El joven, cansado de este eterno castigo, se fue a su casa antes de terminar la fiesta que se había prometido. En su cabeza continuó sonando algo sobre un taxi, sobre una mordidita, y sobre danzas que poco se parecían a los sonidos de guitarra a los que se había acostumbrado. Su verano había terminado. Este joven podría ser alguno de los que habitan las plazas en las fiestas de pueblo, alguno quizás, pero habría que buscar bien.
Si la cosa se quedara aquí, quizás no pasaría nada y nuestro joven asumiría su derrota, como chico bien educado; pero el problema está en las cifras alarmantes. En 2014 las cifras de la violencia de género en menores de 18 años crecieron según el INE, así como las de chicas entre 16 y 19 años que sufren situaciones de control y violencia psicológica. Es necesario repensar cómo estos mensajes calan en los jóvenes, volver a considerar la idea de género, de deseo, de sexualidad y afectividad, y de violencia. Y, desde luego, repensar el bien que estamos (están) haciendo los que piden estas canciones en las fiestas locales, no una vez, sino hasta cuatro o cinco. Hay alternativas: el llamado Modelo Tradicional Dominante que promueven estos discursos son tan perjudiciales y poderosos que, en contextos educativos y familiares igualitarios, afloran diariamente muestras de violencia de género explícita e implícita. Ya hay estudios sobre el llamado Modelo Alternativo de Masculinidad, artículos que machacan películas como A tres metros sobre el cielo por lo espeluznante de sus propuestas; y también hay canciones alternativas. Los modelos se promueven con artefactos culturales, para bien o para mal, y las películas, los programas de televisión y las canciones son, quizás, los elementos con mayor influencia.

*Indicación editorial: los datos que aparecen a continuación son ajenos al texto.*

(** The callback [load] of [build_pytorch_checkpoint_loader_v1], with the
    variable [path] it captures as a parameter. *)
Definition load (path : Path) (model : positive) (X Y : option PyAny)
    : M (gmap positive obj) positive :=
  shims ← get_shims model;
  shim0 ← lift (getitem shims 0);
  encoder ← get_shim_model shim0;
  let device := get_torch_default_device in
  params ← lift (torch_load path device);
  encoder_now ← deref_encoder encoder;
  params ← lift (convert_pretrained_model_for_encoder encoder_now params);
  _ ← call_method encoder (λ cfg, load_state_dict cfg params);
  _ ← call_method encoder (λ cfg, module_to cfg device);
  mret model.

Definition build_pytorch_checkpoint_loader_v1 (path : Path)
    : positive → option PyAny → option PyAny → M (gmap positive obj) positive :=
  load path.
End CheckpointLoader.

(** ** Gradient-scaler configuration of the PyTorch encoder wrapper *)

Section PytorchEncoder.
(** Configuration values other than booleans. *)
Context {V : Type}.

Inductive py_value : Type :=
  | PyBool (b : bool)
  | PyOther (v : V).

(** A [dict] argument is either spaCy's immutable [SimpleFrozenDict] or
    an ordinary dictionary. *)
Inductive py_dict : Type :=
  | SimpleFrozenDict (items : gmap string py_value)
  | Dict (items : gmap string py_value).

Definition dict_items (d : py_dict) : gmap string py_value :=
  match d with
  | SimpleFrozenDict items => items
  | Dict items => items
  end.

(** [isinstance(d, SimpleFrozenDict)] *)
Definition is_SimpleFrozenDict (d : py_dict) : bool :=
  match d with
  | SimpleFrozenDict _ => true
  | Dict _ => false
  end.

(** The properties of the curated encoder the wrapper reads. *)
Record CuratedEncoder : Type := {
  enc_max_seq_len : Z;
  enc_padding_idx : Z
}.

(** A gradient scaler: its [enabled] setting and the other keyword
    arguments it was constructed with. *)
Record PyTorchGradScaler : Type := {
  scaler_enabled : py_value;
  scaler_options : gmap string py_value
}.

(** The names of the keyword parameters that thinc's [PyTorchGradScaler]
    constructor declares besides [enabled]. *)
Context (scaler_keywords : gset string).

(** The constructor [PyTorchGradScaler], called with the dictionary as
    its keyword arguments: a keyword it does not declare is a [TypeError];
    [enabled] defaults to [False]. *)
Definition new_PyTorchGradScaler (kwargs : gmap string py_value)
    : result PyTorchGradScaler :=
  if decide (dom kwargs ⊆ {["enabled"]} ∪ scaler_keywords) then
    Ok {| scaler_enabled := default (PyBool false) (kwargs !! "enabled");
          scaler_options := delete "enabled" kwargs |}
  else
    Raise (TypeError "__init__() got an unexpected keyword argument").

(** The wrapper [PyTorchWrapper_v2] builds, with the keyword arguments
    bound into [convert_inputs] by [partial]. *)
Record PyTorchWrapper : Type := {
  pw_encoder : CuratedEncoder;
  pw_max_model_seq_len : Z;
  pw_padding_idx : Z;
  pw_mixed_precision : bool;
  pw_grad_scaler : PyTorchGradScaler;
  pw_dims : gmap string Z;
  pw_attrs : gmap string bool
}.

(** The default of the keyword argument [grad_scaler_config]. *)
Definition default_grad_scaler_config : py_dict := SimpleFrozenDict ∅.

(** The dictionary that reaches the scaler. When the caller passed an
    ordinary dictionary without ["enabled"], the source writes the key into
    that very dictionary; the embedding keeps the resulting contents. *)
Definition _pytorch_encoder (encoder : CuratedEncoder) (hidden_width : Z)
    (mixed_precision : bool) (grad_scaler_config : py_dict) : result PyTorchWrapper :=
  let grad_scaler_config : gmap string py_value :=
    if is_SimpleFrozenDict grad_scaler_config then ∅
    else dict_items grad_scaler_config in
  let grad_scaler_config :=
    if decide (grad_scaler_config !! "enabled" = None) then
      <["enabled" := PyBool mixed_precision]> grad_scaler_config
    else grad_scaler_config in
  grad_scaler ← new_PyTorchGradScaler grad_scaler_config;
  mret {| pw_encoder := encoder;
          pw_max_model_seq_len := enc_max_seq_len encoder;
          pw_padding_idx := enc_padding_idx encoder;
          pw_mixed_precision := mixed_precision;
          pw_grad_scaler := grad_scaler;
          pw_dims := {["nO" := hidden_width]};
          pw_attrs := {["_all_layer_outputs" := true]} |}.
End PytorchEncoder.

Arguments py_value : clear implicits.
Arguments py_dict : clear implicits.
Arguments PyTorchGradScaler : clear implicits.
Arguments PyTorchWrapper : clear implicits.

(** ** TorchScript encoder wrapper and the bound converters *)

(** The wrapper [TorchScriptWrapper_v1] builds, as the keyword arguments
    bound into [convert_inputs] by [partial]. Unlike [_pytorch_encoder],
    the source sets no dimension and no attribute on it. *)
Record TorchScriptWrapper : Type := {
  ts_max_model_seq_len : Z;
  ts_padding_idx : Z
}.

Definition _torchscript_encoder (model_max_length padding_idx : Z) : TorchScriptWrapper :=
  {| ts_max_model_seq_len := model_max_length;
     ts_padding_idx := padding_idx |}.

Section BoundConverters.
Context {float : Type} (fzero : float) {PyAny V : Type}.

(** Calling the [partial] stored as [convert_inputs] of a PyTorch wrapper:
    [_convert_inputs] with the two bound keyword arguments. *)
Definition pytorch_convert_inputs (w : PyTorchWrapper V) (model : Model)
    (X : list Ints1d) (is_train : bool)
    : M alloc_log (ArgsKwargs (torch_tensor Ints2d) Empty_set
                   * (PyAny → M alloc_log (list (list float)))) :=
  _convert_inputs fzero model X is_train (pw_max_model_seq_len w) (pw_padding_idx w).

Quiero acabar recordando a Simone de Beauvoir que, en El segundo sexo, de 1949, realizó un lúcido análisis de por qué las mujeres eran consideradas así y prevalecían las relaciones patriarcales. Simone expuso su idea clave: “la mujer no nace, se hace”; el ideal de feminidad, así como el de masculinidad, es una construcción social e histórica hecha por sociedades concretas que los perpetúan. Ser mujer es algo más que lo puramente biológico y hay un componente cultural y social, del mismo modo que lo hay en los gustos de los adolescentes hacia sus iguales; y todo ello se educa. Cuando a las mujeres se las considera como cajas vacías donde solo caben ideas hueras (derrochadora, coqueta, provocadora, obediente, infiel, zorra, objeto, placer), retornamos a lo peor de los modelos homéricos. Es posible que los grupos de jóvenes que organizan las fiestas locales y se encargan de contratar, de sugerir o de organizar este tipo de actos, debieran tener en cuenta el pensamiento alternativo, el bien común hacia nuestra sociedad, y las posibilidades variadas en cuanto a estilos o mensajes musicales. Son responsables, lo quieran o no. Del mismo modo, las autoridades deberían velar por una pluralidad muchas veces diezmada y, repito, por el bien común. Los mensajes repetidos se convierten en realidad, y nuestra realidad no es para estar satisfechos. Nuestro joven de Puçol no lo estaría.